START DATA EXTRACTS
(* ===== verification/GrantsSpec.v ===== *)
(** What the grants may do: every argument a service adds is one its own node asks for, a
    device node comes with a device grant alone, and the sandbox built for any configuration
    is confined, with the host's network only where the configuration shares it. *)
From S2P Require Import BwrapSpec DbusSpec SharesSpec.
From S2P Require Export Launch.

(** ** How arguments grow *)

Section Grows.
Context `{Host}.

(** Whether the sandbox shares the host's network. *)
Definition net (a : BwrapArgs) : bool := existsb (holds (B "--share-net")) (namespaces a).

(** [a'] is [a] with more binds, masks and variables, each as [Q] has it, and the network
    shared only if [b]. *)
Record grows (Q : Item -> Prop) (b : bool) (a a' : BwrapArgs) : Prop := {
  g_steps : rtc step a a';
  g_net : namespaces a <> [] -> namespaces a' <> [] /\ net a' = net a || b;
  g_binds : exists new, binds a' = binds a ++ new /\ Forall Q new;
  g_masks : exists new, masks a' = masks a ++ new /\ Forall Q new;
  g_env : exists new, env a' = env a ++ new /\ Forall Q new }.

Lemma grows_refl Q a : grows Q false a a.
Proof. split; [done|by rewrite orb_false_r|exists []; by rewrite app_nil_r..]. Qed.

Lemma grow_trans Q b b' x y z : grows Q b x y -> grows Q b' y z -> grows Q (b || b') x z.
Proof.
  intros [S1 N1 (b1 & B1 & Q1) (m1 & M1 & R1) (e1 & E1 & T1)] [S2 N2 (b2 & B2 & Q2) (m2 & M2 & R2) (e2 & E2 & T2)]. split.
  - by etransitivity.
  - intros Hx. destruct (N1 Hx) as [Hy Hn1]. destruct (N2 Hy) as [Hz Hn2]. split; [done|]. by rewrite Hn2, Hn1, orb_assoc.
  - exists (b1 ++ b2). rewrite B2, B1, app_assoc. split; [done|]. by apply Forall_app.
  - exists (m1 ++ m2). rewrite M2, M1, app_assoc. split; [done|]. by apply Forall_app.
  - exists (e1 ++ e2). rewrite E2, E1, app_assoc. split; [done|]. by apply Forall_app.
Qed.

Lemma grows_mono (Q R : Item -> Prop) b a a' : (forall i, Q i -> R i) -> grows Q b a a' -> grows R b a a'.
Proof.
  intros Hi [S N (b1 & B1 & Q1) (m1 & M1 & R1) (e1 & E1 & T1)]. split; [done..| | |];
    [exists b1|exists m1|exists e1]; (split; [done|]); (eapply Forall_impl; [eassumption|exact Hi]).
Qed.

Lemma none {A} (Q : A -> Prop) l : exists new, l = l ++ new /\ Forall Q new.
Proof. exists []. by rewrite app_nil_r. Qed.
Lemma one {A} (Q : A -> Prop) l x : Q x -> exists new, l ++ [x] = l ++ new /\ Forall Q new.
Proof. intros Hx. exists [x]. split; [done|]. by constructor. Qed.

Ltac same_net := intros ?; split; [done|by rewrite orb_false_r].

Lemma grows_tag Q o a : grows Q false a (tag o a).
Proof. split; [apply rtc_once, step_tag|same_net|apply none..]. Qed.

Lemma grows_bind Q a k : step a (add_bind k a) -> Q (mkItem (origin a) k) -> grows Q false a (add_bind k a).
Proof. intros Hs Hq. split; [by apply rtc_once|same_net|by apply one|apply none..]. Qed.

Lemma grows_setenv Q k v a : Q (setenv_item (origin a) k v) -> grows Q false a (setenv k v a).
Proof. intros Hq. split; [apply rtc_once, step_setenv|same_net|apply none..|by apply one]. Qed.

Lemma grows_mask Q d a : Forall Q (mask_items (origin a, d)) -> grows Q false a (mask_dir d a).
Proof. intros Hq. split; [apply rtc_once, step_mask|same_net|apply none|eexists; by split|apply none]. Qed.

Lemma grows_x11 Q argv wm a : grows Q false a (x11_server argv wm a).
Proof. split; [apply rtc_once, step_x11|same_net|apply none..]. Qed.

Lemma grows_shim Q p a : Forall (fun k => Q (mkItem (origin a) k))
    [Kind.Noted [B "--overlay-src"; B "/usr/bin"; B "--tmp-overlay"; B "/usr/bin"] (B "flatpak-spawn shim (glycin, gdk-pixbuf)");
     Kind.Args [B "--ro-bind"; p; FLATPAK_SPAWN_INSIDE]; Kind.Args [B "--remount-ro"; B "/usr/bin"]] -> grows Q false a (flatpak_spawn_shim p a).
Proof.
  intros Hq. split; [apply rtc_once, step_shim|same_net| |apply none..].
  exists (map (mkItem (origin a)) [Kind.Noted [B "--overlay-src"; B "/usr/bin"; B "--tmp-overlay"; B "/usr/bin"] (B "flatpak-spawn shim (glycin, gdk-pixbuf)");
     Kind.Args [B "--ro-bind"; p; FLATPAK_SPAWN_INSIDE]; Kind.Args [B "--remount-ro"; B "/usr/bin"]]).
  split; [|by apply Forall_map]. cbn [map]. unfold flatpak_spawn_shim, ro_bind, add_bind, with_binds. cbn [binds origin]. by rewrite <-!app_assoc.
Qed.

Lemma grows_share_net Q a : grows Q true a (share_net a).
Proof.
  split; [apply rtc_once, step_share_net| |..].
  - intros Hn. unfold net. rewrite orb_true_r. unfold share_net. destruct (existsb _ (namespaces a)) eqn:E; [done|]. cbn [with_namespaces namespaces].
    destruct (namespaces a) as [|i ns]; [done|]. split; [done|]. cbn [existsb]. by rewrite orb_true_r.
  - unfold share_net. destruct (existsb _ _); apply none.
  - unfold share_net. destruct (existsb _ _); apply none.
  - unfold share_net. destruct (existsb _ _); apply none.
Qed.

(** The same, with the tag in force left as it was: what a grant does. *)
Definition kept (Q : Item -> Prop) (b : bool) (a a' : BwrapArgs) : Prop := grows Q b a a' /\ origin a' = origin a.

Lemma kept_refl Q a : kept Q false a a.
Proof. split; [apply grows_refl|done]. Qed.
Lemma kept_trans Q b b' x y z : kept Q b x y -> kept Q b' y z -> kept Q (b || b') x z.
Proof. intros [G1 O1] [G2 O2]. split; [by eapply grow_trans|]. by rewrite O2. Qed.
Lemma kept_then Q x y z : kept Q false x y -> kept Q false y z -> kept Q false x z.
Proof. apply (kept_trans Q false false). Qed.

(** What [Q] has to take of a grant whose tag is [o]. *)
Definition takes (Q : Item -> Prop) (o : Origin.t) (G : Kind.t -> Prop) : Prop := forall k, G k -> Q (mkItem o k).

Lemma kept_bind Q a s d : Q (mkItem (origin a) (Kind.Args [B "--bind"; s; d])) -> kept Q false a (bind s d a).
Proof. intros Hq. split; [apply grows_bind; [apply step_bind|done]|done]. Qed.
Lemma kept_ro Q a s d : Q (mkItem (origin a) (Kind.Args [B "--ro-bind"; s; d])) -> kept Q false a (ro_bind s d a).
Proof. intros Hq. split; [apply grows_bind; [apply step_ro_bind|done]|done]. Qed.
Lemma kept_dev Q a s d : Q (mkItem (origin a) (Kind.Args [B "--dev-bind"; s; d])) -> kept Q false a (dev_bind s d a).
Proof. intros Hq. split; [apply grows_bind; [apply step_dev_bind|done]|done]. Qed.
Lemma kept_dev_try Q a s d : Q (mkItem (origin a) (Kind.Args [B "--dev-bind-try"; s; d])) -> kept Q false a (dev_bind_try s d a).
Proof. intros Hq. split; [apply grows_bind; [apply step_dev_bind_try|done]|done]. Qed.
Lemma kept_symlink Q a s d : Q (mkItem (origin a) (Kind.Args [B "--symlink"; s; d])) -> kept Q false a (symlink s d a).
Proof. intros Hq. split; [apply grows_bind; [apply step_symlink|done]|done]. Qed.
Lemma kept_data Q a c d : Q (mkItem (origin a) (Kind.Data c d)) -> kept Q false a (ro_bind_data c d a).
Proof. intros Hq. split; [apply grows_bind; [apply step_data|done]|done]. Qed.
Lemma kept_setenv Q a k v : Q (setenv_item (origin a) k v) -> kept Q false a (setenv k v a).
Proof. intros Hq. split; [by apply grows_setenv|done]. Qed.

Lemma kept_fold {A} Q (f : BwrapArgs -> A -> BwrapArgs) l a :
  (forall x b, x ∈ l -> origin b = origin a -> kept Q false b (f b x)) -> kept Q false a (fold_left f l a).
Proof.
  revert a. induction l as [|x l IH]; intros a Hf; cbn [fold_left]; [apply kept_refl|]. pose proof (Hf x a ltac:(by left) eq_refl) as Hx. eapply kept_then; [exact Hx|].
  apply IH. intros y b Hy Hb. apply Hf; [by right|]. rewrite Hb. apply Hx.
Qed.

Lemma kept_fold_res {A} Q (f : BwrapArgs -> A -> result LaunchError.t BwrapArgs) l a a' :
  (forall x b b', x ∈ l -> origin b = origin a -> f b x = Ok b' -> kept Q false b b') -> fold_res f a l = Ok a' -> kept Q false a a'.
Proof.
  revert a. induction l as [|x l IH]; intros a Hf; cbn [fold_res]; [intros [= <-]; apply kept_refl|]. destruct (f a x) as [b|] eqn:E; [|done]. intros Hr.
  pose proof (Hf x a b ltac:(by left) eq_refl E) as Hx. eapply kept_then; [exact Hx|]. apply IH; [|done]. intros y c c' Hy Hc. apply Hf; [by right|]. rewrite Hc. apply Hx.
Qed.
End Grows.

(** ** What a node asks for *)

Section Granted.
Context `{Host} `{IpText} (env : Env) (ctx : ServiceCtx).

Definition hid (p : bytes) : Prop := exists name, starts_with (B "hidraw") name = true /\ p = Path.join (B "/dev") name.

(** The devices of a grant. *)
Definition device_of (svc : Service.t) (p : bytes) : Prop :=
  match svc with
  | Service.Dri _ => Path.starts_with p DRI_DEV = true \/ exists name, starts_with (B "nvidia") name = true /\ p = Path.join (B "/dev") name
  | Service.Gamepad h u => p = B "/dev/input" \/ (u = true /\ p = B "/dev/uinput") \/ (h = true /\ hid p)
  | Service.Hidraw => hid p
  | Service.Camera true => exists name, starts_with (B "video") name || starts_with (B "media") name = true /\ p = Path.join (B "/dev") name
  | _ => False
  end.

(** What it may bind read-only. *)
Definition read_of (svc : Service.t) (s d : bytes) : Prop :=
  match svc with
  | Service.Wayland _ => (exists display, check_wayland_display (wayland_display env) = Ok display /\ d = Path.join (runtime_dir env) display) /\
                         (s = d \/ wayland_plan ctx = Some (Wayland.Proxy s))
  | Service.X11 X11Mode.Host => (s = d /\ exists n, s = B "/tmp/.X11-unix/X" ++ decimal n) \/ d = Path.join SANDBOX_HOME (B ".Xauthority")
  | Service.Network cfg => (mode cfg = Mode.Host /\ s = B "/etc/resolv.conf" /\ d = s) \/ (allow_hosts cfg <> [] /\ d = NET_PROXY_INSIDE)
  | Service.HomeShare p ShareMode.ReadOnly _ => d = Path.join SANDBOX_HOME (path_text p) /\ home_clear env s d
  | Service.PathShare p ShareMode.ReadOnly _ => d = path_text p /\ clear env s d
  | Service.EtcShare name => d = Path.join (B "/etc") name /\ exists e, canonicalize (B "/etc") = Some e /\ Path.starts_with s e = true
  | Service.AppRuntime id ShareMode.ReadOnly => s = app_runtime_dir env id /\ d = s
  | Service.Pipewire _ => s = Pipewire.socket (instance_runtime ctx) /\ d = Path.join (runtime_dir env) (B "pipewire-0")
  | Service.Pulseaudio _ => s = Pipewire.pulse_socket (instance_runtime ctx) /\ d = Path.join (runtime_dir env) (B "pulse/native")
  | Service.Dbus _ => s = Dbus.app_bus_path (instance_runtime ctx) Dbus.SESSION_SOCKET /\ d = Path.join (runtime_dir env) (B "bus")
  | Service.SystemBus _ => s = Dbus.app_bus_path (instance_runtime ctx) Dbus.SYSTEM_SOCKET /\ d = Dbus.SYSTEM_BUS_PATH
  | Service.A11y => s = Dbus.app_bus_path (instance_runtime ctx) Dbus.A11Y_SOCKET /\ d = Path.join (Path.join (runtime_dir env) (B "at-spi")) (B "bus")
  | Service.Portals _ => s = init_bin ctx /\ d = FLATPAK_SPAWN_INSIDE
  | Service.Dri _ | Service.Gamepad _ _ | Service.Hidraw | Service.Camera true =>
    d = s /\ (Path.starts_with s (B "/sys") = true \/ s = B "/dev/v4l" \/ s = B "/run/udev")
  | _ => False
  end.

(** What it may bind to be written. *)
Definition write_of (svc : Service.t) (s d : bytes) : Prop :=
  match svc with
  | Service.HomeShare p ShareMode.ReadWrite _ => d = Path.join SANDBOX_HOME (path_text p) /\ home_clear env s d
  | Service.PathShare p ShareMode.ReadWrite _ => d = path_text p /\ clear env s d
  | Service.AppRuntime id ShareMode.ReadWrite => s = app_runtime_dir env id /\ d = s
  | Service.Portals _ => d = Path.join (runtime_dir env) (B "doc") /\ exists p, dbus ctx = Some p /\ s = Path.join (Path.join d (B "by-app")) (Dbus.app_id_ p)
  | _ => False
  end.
END DATA EXTRACTS
▶ AIM OF THE EXERCISE
Find where the line with "pose proof (Hf x a b" sits in the material above, then copy exactly from it through the line with "Service.Pulseaudio _ =>". Add no other line.

▶ SOLUTION FOR THIS TASK
  pose proof (Hf x a b ltac:(by left) eq_refl E) as Hx. eapply kept_then; [exact Hx|]. apply IH; [|done]. intros y c c' Hy Hc. apply Hf; [by right|]. rewrite Hc. apply Hx.
Qed.
End Grows.

(** ** What a node asks for *)

Section Granted.
Context `{Host} `{IpText} (env : Env) (ctx : ServiceCtx).

Definition hid (p : bytes) : Prop := exists name, starts_with (B "hidraw") name = true /\ p = Path.join (B "/dev") name.

(** The devices of a grant. *)
Definition device_of (svc : Service.t) (p : bytes) : Prop :=
  match svc with
  | Service.Dri _ => Path.starts_with p DRI_DEV = true \/ exists name, starts_with (B "nvidia") name = true /\ p = Path.join (B "/dev") name
  | Service.Gamepad h u => p = B "/dev/input" \/ (u = true /\ p = B "/dev/uinput") \/ (h = true /\ hid p)
  | Service.Hidraw => hid p
  | Service.Camera true => exists name, starts_with (B "video") name || starts_with (B "media") name = true /\ p = Path.join (B "/dev") name
  | _ => False
  end.

(** What it may bind read-only. *)
Definition read_of (svc : Service.t) (s d : bytes) : Prop :=
  match svc with
  | Service.Wayland _ => (exists display, check_wayland_display (wayland_display env) = Ok display /\ d = Path.join (runtime_dir env) display) /\
                         (s = d \/ wayland_plan ctx = Some (Wayland.Proxy s))
  | Service.X11 X11Mode.Host => (s = d /\ exists n, s = B "/tmp/.X11-unix/X" ++ decimal n) \/ d = Path.join SANDBOX_HOME (B ".Xauthority")
  | Service.Network cfg => (mode cfg = Mode.Host /\ s = B "/etc/resolv.conf" /\ d = s) \/ (allow_hosts cfg <> [] /\ d = NET_PROXY_INSIDE)
  | Service.HomeShare p ShareMode.ReadOnly _ => d = Path.join SANDBOX_HOME (path_text p) /\ home_clear env s d
  | Service.PathShare p ShareMode.ReadOnly _ => d = path_text p /\ clear env s d
  | Service.EtcShare name => d = Path.join (B "/etc") name /\ exists e, canonicalize (B "/etc") = Some e /\ Path.starts_with s e = true
  | Service.AppRuntime id ShareMode.ReadOnly => s = app_runtime_dir env id /\ d = s
  | Service.Pipewire _ => s = Pipewire.socket (instance_runtime ctx) /\ d = Path.join (runtime_dir env) (B "pipewire-0")
  | Service.Pulseaudio _ => s = Pipewire.pulse_socket (instance_runtime ctx) /\ d = Path.join (runtime_dir env) (B "pulse/native")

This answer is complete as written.